Каждый раз, когда я ехал теперь на метро к нему в офис, чтобы получить очередные пятьдесят баксов, просто поздороваться с ним за руку, получить, расписаться, доброжелательно улыбнуться и, попрощавшись, уйти (полное безумие!), я клялся себе, что это последний, последний. Я говорил себе: «Если я не хочу, значит, я не хочу». Я спрашивал себя: «Разве я не свободен?» И в доказательство самому себе выходил из вагона, пересекал платформу и садился на противоположный поезд. «К Лимонову! К Дугину! Освободиться, остаться, каким я есть, пусть никчемным, но зато свободным». Я проезжал остановку, две назад, в сторону Фрунзенской, где в переулке был бункер НБП с веселыми чернорубашечниками и с наглым дядькой их Лимоновым. Там все было мне близко, там было легко, но я вдруг словно бы физически ощущал рядом присутствие Лизы, как будто она была здесь
– Вы просто положите ему в бокал эту таблетку.
– Это будет после ужина с королем?
– Да.
– А Девиани?
– Король не хочет, чтобы он на ней женился.
– Но почему?
– Она никакая не принцесса и ее отец никакой не индийский раджа.
– Но чем это все закончится?
– Необъяснимый приступ ярости и бешенства. В покоях принца целая коллекция оружия. Он сорвет со стены штурмовую винтовку или возьмет в руки автомат «узи». Смотрите, вот она, эта таблетка. Вот оно, это голубоватое вещество насилия, которое хотел изобрести еще маркиз де Сад. Видите, как она блестит, как она почти светится и какой она совершенной формы. Совершенная форма насилия.
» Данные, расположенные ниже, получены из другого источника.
(** * Gemini interface control board: a shallow embedding of the firmware

    The development follows the C sources under [firmware/]:
    - [SevenSeg_Module/sevenSeg.c]      : the hex digit <-> segment code codec,
    - [MatrixKeypad_Module/mtrxKeypad.c]: the keypad scan and commit routines,
    - [geminiControlClient.c]           : display writes, the row increment
      engine, the main loop and the three interrupt service routines.

    An [unsigned char] is a [Z] whose wrap-around is written out with [u8], an
    [unsigned int] (16 bits on the MSP430) with [u16].  Functions that work
    through pointers on the registers, on the globals or on the locals of
    [main] are written in a state monad over [World]; a function that
    receives a pointer to one struct takes the struct and returns its
    new value. *)

From Stdlib Require Import ZArith List Bool Lia.
Import ListNotations.
Open Scope Z_scope.

(** ** Machine integers and bit masks *)

Definition u8 (z : Z) : Z := z mod 256.
Definition u16 (z : Z) : Z := z mod 65536.

(** C truth value of an integer expression. *)
Definition truthy (z : Z) : bool := negb (z =? 0).

(** [x &= ~m] on a byte. *)
Definition clearBits (x m : Z) : Z := Z.land x (Z.lnot m).

Definition BIT0 : Z := 0x01.
Definition BIT1 : Z := 0x02.
Definition BIT2 : Z := 0x04.
Definition BIT3 : Z := 0x08.
Definition BIT4 : Z := 0x10.
Definition BIT5 : Z := 0x20.
Definition BIT6 : Z := 0x40.
Definition BIT7 : Z := 0x80.

(** Arrays are lists indexed by a [Z], as the C index expressions are.
    [nthZ l i d] is [l[i]], or [d] when [i] is not an index of [l];
    [updZ l i x] writes [x] at [l[i]] and leaves [l] as it is when [i] is
    not an index of [l] (callers check the range first, see [updDisp]). *)
Fixpoint nthZ {A : Type} (l : list A) (i : Z) (d : A) : A :=
  match l with
  | [] => d
  | x :: t => if i =? 0 then x else nthZ t (i - 1) d
  end.

Fixpoint updZ {A : Type} (l : list A) (i : Z) (x : A) : list A :=
  match l with
  | [] => []
  | h :: t => if i =? 0 then x :: t else h :: updZ t (i - 1) x
  end.

(** ** The seven segment codec (sevenSeg.c) *)

(** Modelled from the spec: the header [sevenSeg.h] is not part of the
    sources at hand.  The struct has the five members the spec lists for
    a DisplayUnit (polarity flag, hex digit, decimal point flag, pending and
    committed segment pattern), in the order of the compound literal
    [(SEVEN_SEG_DISP){0, DASH_CODE, 0, 0x0, 0x0}] that [main] comments as
    "active high".  [OFF_CODE] is 0x10 by the comment on [segCodeTable];
    [DASH_CODE] is the remaining index 0x11 of that table, whose entry 0x40
    [SevSegToHex] labels DASH. *)
Record SEVEN_SEG_DISP : Type := mkDisp {
  activeLow      : Z;
  hexDigit       : Z;
  dp             : Z;
  nextBinSegCode : Z;
  currBinSegCode : Z
}.

Definition OFF_CODE : Z := 0x10.
Definition DASH_CODE : Z := 0x11.

Definition set_hexDigit (v : Z) (d : SEVEN_SEG_DISP) : SEVEN_SEG_DISP :=
  mkDisp (activeLow d) v (dp d) (nextBinSegCode d) (currBinSegCode d).
Definition set_dp (v : Z) (d : SEVEN_SEG_DISP) : SEVEN_SEG_DISP :=
  mkDisp (activeLow d) (hexDigit d) v (nextBinSegCode d) (currBinSegCode d).
Definition set_nextBinSegCode (v : Z) (d : SEVEN_SEG_DISP) : SEVEN_SEG_DISP :=
  mkDisp (activeLow d) (hexDigit d) (dp d) v (currBinSegCode d).
Definition set_currBinSegCode (v : Z) (d : SEVEN_SEG_DISP) : SEVEN_SEG_DISP :=
  mkDisp (activeLow d) (hexDigit d) (dp d) (nextBinSegCode d) v.

Definition segCodeTable : list Z :=
  [0x3F; 0x06; 0x5B; 0x4F; 0x66; 0x6D; 0x7D; 0x07; 0x7F; 0x6F;
   0x77; 0x7C; 0x39; 0x5E; 0x79; 0x71; 0x00; 0x40].

(** [hexToSevSeg]: returns [convFail] and the display with its
    [nextBinSegCode] recomputed. *)
Definition hexToSevSeg (display : SEVEN_SEG_DISP) : Z * SEVEN_SEG_DISP :=
  let code0 := if truthy (dp display) then BIT7 else 0x00 in
  let valid := hexDigit display <? 0x12 in
  let code1 :=
    if valid then Z.lor code0 (nthZ segCodeTable (hexDigit display) 0) else code0 in
  let convFail := if valid then 0 else 1 in
  let code2 := if truthy (activeLow display) then u8 (Z.lnot code1) else code1 in
  (convFail, set_nextBinSegCode code2 display).

(** [SevSegToHex].  The DASH case of the switch has no [break]: control
    falls into [default], which sets [convFail]. *)
Definition SevSegToHex (display : SEVEN_SEG_DISP) : Z * SEVEN_SEG_DISP :=
  let sevSegCode0 := Z.land (currBinSegCode display) 0x7F in
  let sevSegCode :=
    if truthy (activeLow display) then u8 (Z.lnot sevSegCode0) else sevSegCode0 in
  let '(convFail, display1) :=
    match sevSegCode with
    | 0x3F => (0, set_hexDigit 0x0 display)
    | 0x06 => (0, set_hexDigit 0x1 display)
    | 0x5B => (0, set_hexDigit 0x2 display)
    | 0x4F => (0, set_hexDigit 0x3 display)
    | 0x66 => (0, set_hexDigit 0x4 display)
    | 0x6D => (0, set_hexDigit 0x5 display)
    | 0x7D => (0, set_hexDigit 0x6 display)
    | 0x07 => (0, set_hexDigit 0x7 display)
    | 0x7F => (0, set_hexDigit 0x8 display)
    | 0x6F => (0, set_hexDigit 0x9 display)
    | 0x77 => (0, set_hexDigit 0xA display)
    | 0x7C => (0, set_hexDigit 0xB display)
    | 0x39 => (0, set_hexDigit 0xC display)
    | 0x5E => (0, set_hexDigit 0xD display)
    | 0x79 => (0, set_hexDigit 0xE display)
    | 0x71 => (0, set_hexDigit 0xF display)
    | 0x00 => (0, set_hexDigit OFF_CODE display)
    | 0x40 => (1, set_hexDigit DASH_CODE display)
    | _ => (1, display)
    end in
  if convFail =? 0
  then (convFail,
        set_dp (if truthy (Z.land (currBinSegCode display1) BIT7) then 1 else 0) display1)
  else (convFail, display1).

(** The round trip of the codec: encode [(d, dpFlag)] on a display of the
    given polarity, let the display show the pattern (the committed code is
    what [SevSegToHex] reads), wipe the digit and decimal point members to
    [h0] and [dp0], and decode.  The result is the return code of the decoder
    with the decoded digit and decimal point. *)
Definition codecRoundTrip (polarity d dpFlag h0 dp0 : Z) : Z * Z * Z :=
  let '(_, enc) := hexToSevSeg (mkDisp polarity d dpFlag 0 0) in
  let shown := mkDisp polarity h0 dp0 (nextBinSegCode enc) (nextBinSegCode enc) in
  let '(convFail, dec) := SevSegToHex shown in
  (convFail, hexDigit dec, dp dec).

(** ** Registers, the keypad object and the state of the program *)

Inductive Reg : Type :=
  | P1IN | P1OUT | P1IE | P1IES | P1IFG
  | P2IN | P2OUT | P2DIR | P2SEL | P2REN | P2IE | P2IES | P2IFG
  | P3OUT | TA0CCR0.

Definition Reg_eqb (a b : Reg) : bool :=
  match a, b with
  | P1IN, P1IN | P1OUT, P1OUT | P1IE, P1IE | P1IES, P1IES | P1IFG, P1IFG
  | P2IN, P2IN | P2OUT, P2OUT | P2DIR, P2DIR | P2SEL, P2SEL | P2REN, P2REN
  | P2IE, P2IE | P2IES, P2IES | P2IFG, P2IFG | P3OUT, P3OUT
  | TA0CCR0, TA0CCR0 => true
  | _, _ => false
  end.

(** The port input registers are driven by the pins, not by the program. *)
Definition isInput (r : Reg) : bool :=
  match r with P1IN | P2IN => true | _ => false end.

(** [MATRIX_KEYPAD] (mtrxKeypad.h): register pointers, pin masks and the
    committed coordinate. *)
Record MATRIX_KEYPAD : Type := mkKeypad {
  ROW_IN   : Reg;
  ROW_OUT  : Reg;
  ROW_DIR  : Reg;
  ROW_SEL  : Reg;
  ROW_REN  : Reg;
  ROW_IE   : Reg;
  ROW_IES  : Reg;
  ROW_IFG  : Reg;
  COL_OUT  : Reg;
  COL_DIR  : Reg;
  COL_SEL  : Reg;
  ROW_PINS : Z;
  COL_PINS : Z;
  currKeyCoord : Z
}.

Definition set_currKeyCoord (v : Z) (k : MATRIX_KEYPAD) : MATRIX_KEYPAD :=
  mkKeypad (ROW_IN k) (ROW_OUT k) (ROW_DIR k) (ROW_SEL k) (ROW_REN k) (ROW_IE k)
           (ROW_IES k) (ROW_IFG k) (COL_OUT k) (COL_DIR k) (COL_SEL k)
           (ROW_PINS k) (COL_PINS k) v.

(** One byte written to the SPI transmit buffer, with the chip select
    outputs (display port, LED/button port) as they stand at that moment. *)
Record SpiFrame : Type := mkFrame {
  csDisps : Z;
  csPort1 : Z;
  txByte  : Z
}.

(** An access to [displayArr] outside its [NUM_DISPS] elements. *)
Inductive Access : Type :=
  | Rd (index : Z)
  | Wr (index : Z).

Record World : Type := mkWorld {
  regs            : Reg -> Z;          (* memory mapped registers *)
  pins            : Reg -> nat -> Z;   (* what the n-th read of an input register sees *)
  nreads          : nat;               (* input register reads so far *)
  spiTx           : list SpiFrame;     (* bytes shifted out, oldest first *)
  currSysState    : Z;
  prevSysState    : Z;
  pendingKeyCoord : Z;                 (* private global of mtrxKeypad.c *)
  geminiKeypad    : MATRIX_KEYPAD;
  sevSegDispArr   : list SEVEN_SEG_DISP;   (* locals of main from here on *)
  nextLedSRState  : Z;
  currLedSRState  : Z;
  rowDataBuff     : list (Z * Z);
  invalidKeyPress : Z;
  strayDisp       : SEVEN_SEG_DISP;    (* what lies in memory beyond displayArr *)
  faults          : list Access        (* out of bounds accesses, oldest first *)
}.

Definition set_regs (v : Reg -> Z) (w : World) : World :=
  mkWorld v (pins w) (nreads w) (spiTx w) (currSysState w) (prevSysState w)
          (pendingKeyCoord w) (geminiKeypad w) (sevSegDispArr w) (nextLedSRState w)
          (currLedSRState w) (rowDataBuff w) (invalidKeyPress w) (strayDisp w) (faults w).
Definition set_nreads (v : nat) (w : World) : World :=
  mkWorld (regs w) (pins w) v (spiTx w) (currSysState w) (prevSysState w)
          (pendingKeyCoord w) (geminiKeypad w) (sevSegDispArr w) (nextLedSRState w)
          (currLedSRState w) (rowDataBuff w) (invalidKeyPress w) (strayDisp w) (faults w).
Definition set_spiTx (v : list SpiFrame) (w : World) : World :=
  mkWorld (regs w) (pins w) (nreads w) v (currSysState w) (prevSysState w)
          (pendingKeyCoord w) (geminiKeypad w) (sevSegDispArr w) (nextLedSRState w)
          (currLedSRState w) (rowDataBuff w) (invalidKeyPress w) (strayDisp w) (faults w).
Definition set_currSysState (v : Z) (w : World) : World :=
  mkWorld (regs w) (pins w) (nreads w) (spiTx w) v (prevSysState w)
          (pendingKeyCoord w) (geminiKeypad w) (sevSegDispArr w) (nextLedSRState w)
          (currLedSRState w) (rowDataBuff w) (invalidKeyPress w) (strayDisp w) (faults w).
Definition set_prevSysState (v : Z) (w : World) : World :=
  mkWorld (regs w) (pins w) (nreads w) (spiTx w) (currSysState w) v
          (pendingKeyCoord w) (geminiKeypad w) (sevSegDispArr w) (nextLedSRState w)
          (currLedSRState w) (rowDataBuff w) (invalidKeyPress w) (strayDisp w) (faults w).
Definition set_pendingKeyCoord (v : Z) (w : World) : World :=
  mkWorld (regs w) (pins w) (nreads w) (spiTx w) (currSysState w) (prevSysState w)
          v (geminiKeypad w) (sevSegDispArr w) (nextLedSRState w)
          (currLedSRState w) (rowDataBuff w) (invalidKeyPress w) (strayDisp w) (faults w).
Definition set_geminiKeypad (v : MATRIX_KEYPAD) (w : World) : World :=
  mkWorld (regs w) (pins w) (nreads w) (spiTx w) (currSysState w) (prevSysState w)
          (pendingKeyCoord w) v (sevSegDispArr w) (nextLedSRState w)
          (currLedSRState w) (rowDataBuff w) (invalidKeyPress w) (strayDisp w) (faults w).
Definition set_sevSegDispArr (v : list SEVEN_SEG_DISP) (w : World) : World :=
  mkWorld (regs w) (pins w) (nreads w) (spiTx w) (currSysState w) (prevSysState w)
          (pendingKeyCoord w) (geminiKeypad w) v (nextLedSRState w)
          (currLedSRState w) (rowDataBuff w) (invalidKeyPress w) (strayDisp w) (faults w).
Definition set_nextLedSRState (v : Z) (w : World) : World :=
  mkWorld (regs w) (pins w) (nreads w) (spiTx w) (currSysState w) (prevSysState w)
          (pendingKeyCoord w) (geminiKeypad w) (sevSegDispArr w) v
          (currLedSRState w) (rowDataBuff w) (invalidKeyPress w) (strayDisp w) (faults w).
Definition set_currLedSRState (v : Z) (w : World) : World :=
  mkWorld (regs w) (pins w) (nreads w) (spiTx w) (currSysState w) (prevSysState w)
          (pendingKeyCoord w) (geminiKeypad w) (sevSegDispArr w) (nextLedSRState w)
          v (rowDataBuff w) (invalidKeyPress w) (strayDisp w) (faults w).
Definition set_rowDataBuff (v : list (Z * Z)) (w : World) : World :=
  mkWorld (regs w) (pins w) (nreads w) (spiTx w) (currSysState w) (prevSysState w)
          (pendingKeyCoord w) (geminiKeypad w) (sevSegDispArr w) (nextLedSRState w)
          (currLedSRState w) v (invalidKeyPress w) (strayDisp w) (faults w).
Definition set_invalidKeyPress (v : Z) (w : World) : World :=
  mkWorld (regs w) (pins w) (nreads w) (spiTx w) (currSysState w) (prevSysState w)
          (pendingKeyCoord w) (geminiKeypad w) (sevSegDispArr w) (nextLedSRState w)
          (currLedSRState w) (rowDataBuff w) v (strayDisp w) (faults w).
Definition set_faults (v : list Access) (w : World) : World :=
  mkWorld (regs w) (pins w) (nreads w) (spiTx w) (currSysState w) (prevSysState w)
          (pendingKeyCoord w) (geminiKeypad w) (sevSegDispArr w) (nextLedSRState w)
          (currLedSRState w) (rowDataBuff w) (invalidKeyPress w) (strayDisp w) v.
Что может быть реальнее?
– Реальнее чего?
– Реальнее самой жизни.
– Вы правы.
– А еще лучше заговорить с принцем о любви, да, о любви, пока таблетка будет медленно растворяться в бокале, исчезая и претворяясь в священную форму ненависти к самому себе, к своему роду, потому что свобода – это свобода от рода прежде всего, от матери, от отца и в конце концов от самого себя. И еще спросите его, наследного принца, разве такая пустота не абсолютна? И потом, когда он поднимется и уйдет, и вы останетесь один в его покоях, инкрустированных под Тадж Махал изумрудом и яшмой, когда вы посмотрите в окно на внутренние сады дворца Наранхъянти, на подвесной мост, увитый рододендронами, где в свете полной Луны мелькнет его удаляющаяся спина…
– И неужели потом я все забуду?
– Да, мой друг, вы все-все забудете. И про принца, и про бога Вишну и про Непал.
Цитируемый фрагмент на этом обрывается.